[Collection entries]
┏━━

Lemma ask_for_information_answer (state : BookingState) :
  ask_for_information_node state =
  Ok (set_answer
        (Some (if has_field (booking_data state) "service"
               then if has_field (booking_data state) "appointment_date"
                    then ask_details
                    else ask_date (dict_get (booking_data state) "service")
               else ask_service))
        state).
Proof.
  unfold ask_for_information_node, has_field.
  destruct (truthy (dict_get (booking_data state) "service")) eqn:Hs; simpl;
    [|done].
  destruct (truthy (dict_get (booking_data state) "appointment_date")); simpl;
    [done|].
  destruct (has_field_lookup _ _ Hs) as (service & Hl & _).
  unfold dict_item, dict_get. by rewrite Hl.
Qed.

(** X17: while service or date is missing, a traversal asks and confirms
    nothing.  If the state it ends in lacks the service, the last message
    asks for the service; if it has the service but lacks the date, the
    last message asks for the date and names the service; and the flag is
    the one the traversal started with. *)
Theorem incomplete_booking_asks (state state' : BookingState) :
  invoke state = Ok state' ->
  has_field (booking_data state') "service"
  && has_field (booking_data state') "appointment_date" = false ->
  booking_confirmed state' = booking_confirmed state /\
  last (messages state') =
    Some (AIMessage (ContentStr
      (if has_field (booking_data state') "service"
       then "Perfect, a " +:+ fstr (dict_get (booking_data state') "service") +:+
            ". When do you need it? (today, tomorrow, day after tomorrow)"
       else "Hi! What service do you need? We have haircut, beard trim, and styling."))).
Proof.
  intros H Hinc.
  apply invoke_cases in H
    as (s2 & He & [(R1 & _ & ->)|[(R1 & _ & ->)|(R1 & s3 & Ha & ->)]]).
  - apply route_after_extraction_check in R1 as [Hs Hd]. simpl in Hinc.
    rewrite !check_availability_keeps in Hinc by done. by rewrite Hs, Hd in Hinc.
  - apply route_after_extraction_check in R1 as [Hs Hd]. simpl in Hinc.
    rewrite !check_availability_keeps in Hinc by done. by rewrite Hs, Hd in Hinc.
  - rewrite ask_for_information_answer in Ha. injection Ha as <-.
    apply route_after_extraction_ask in R1. simpl in *. split.
    + apply extract_inv in He as [[_ ->]|(text & _ & ->)]; [done|].
      simpl in *. unfold gate, all_fields. by rewrite R1.
    + rewrite last_snoc. do 3 f_equal.
      destruct (has_field (booking_data s2) "service") eqn:Hs.
      * simpl in R1. rewrite R1. by apply reply_text_answer.
      * by apply reply_text_answer.
Qed.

┗━━

PROBLEM TO WORK ON:
Could you copy every line in the records that holds "else"?

ANSWER SPACE:
                    else ask_date (dict_get (booking_data state) "service")
               else ask_service))
       else "Hi! What service do you need? We have haircut, beard trim, and styling."))).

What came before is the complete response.